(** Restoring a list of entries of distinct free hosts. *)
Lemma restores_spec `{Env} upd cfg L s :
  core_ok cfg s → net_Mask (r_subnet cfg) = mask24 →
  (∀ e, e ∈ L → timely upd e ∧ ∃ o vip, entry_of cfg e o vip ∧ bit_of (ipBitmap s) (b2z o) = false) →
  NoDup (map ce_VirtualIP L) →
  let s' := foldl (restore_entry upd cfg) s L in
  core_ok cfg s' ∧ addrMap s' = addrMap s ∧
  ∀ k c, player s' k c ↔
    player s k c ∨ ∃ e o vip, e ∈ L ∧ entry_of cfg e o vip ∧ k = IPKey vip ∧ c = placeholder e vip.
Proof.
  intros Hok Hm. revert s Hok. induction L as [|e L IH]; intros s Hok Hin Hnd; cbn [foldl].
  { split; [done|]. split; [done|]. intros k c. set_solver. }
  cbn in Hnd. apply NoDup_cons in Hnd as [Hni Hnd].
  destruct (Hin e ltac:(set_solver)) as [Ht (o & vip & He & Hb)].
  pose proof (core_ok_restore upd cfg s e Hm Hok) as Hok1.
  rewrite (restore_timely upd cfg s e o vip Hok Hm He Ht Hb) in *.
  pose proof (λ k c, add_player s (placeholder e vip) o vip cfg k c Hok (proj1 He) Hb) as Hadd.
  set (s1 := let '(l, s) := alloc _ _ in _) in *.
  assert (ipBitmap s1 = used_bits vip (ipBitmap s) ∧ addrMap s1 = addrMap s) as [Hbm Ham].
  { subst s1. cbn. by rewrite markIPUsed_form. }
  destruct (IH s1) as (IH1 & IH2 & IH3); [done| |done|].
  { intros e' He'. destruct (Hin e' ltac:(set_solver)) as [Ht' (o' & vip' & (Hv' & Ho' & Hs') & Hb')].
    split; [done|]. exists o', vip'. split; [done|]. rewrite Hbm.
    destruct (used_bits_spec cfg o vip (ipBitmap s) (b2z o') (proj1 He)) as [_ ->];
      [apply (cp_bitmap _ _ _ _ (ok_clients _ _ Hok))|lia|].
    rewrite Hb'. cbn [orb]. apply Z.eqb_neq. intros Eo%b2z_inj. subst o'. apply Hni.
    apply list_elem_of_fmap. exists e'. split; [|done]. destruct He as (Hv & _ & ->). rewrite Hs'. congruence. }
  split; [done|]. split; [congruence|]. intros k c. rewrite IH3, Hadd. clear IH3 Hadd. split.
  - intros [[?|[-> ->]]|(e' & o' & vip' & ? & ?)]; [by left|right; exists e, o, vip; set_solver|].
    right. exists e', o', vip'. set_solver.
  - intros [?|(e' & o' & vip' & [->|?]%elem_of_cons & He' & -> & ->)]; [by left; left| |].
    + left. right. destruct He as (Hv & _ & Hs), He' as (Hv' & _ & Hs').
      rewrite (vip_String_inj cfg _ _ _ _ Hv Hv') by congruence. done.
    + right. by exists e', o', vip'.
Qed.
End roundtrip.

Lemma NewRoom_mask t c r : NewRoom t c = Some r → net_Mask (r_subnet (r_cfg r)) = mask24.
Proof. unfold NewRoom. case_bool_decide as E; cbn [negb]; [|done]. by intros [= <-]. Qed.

####

■ Exercise objective:
Tell me how many lines of the records include the word "Lemma", and say nothing else.

■ Answer below:
2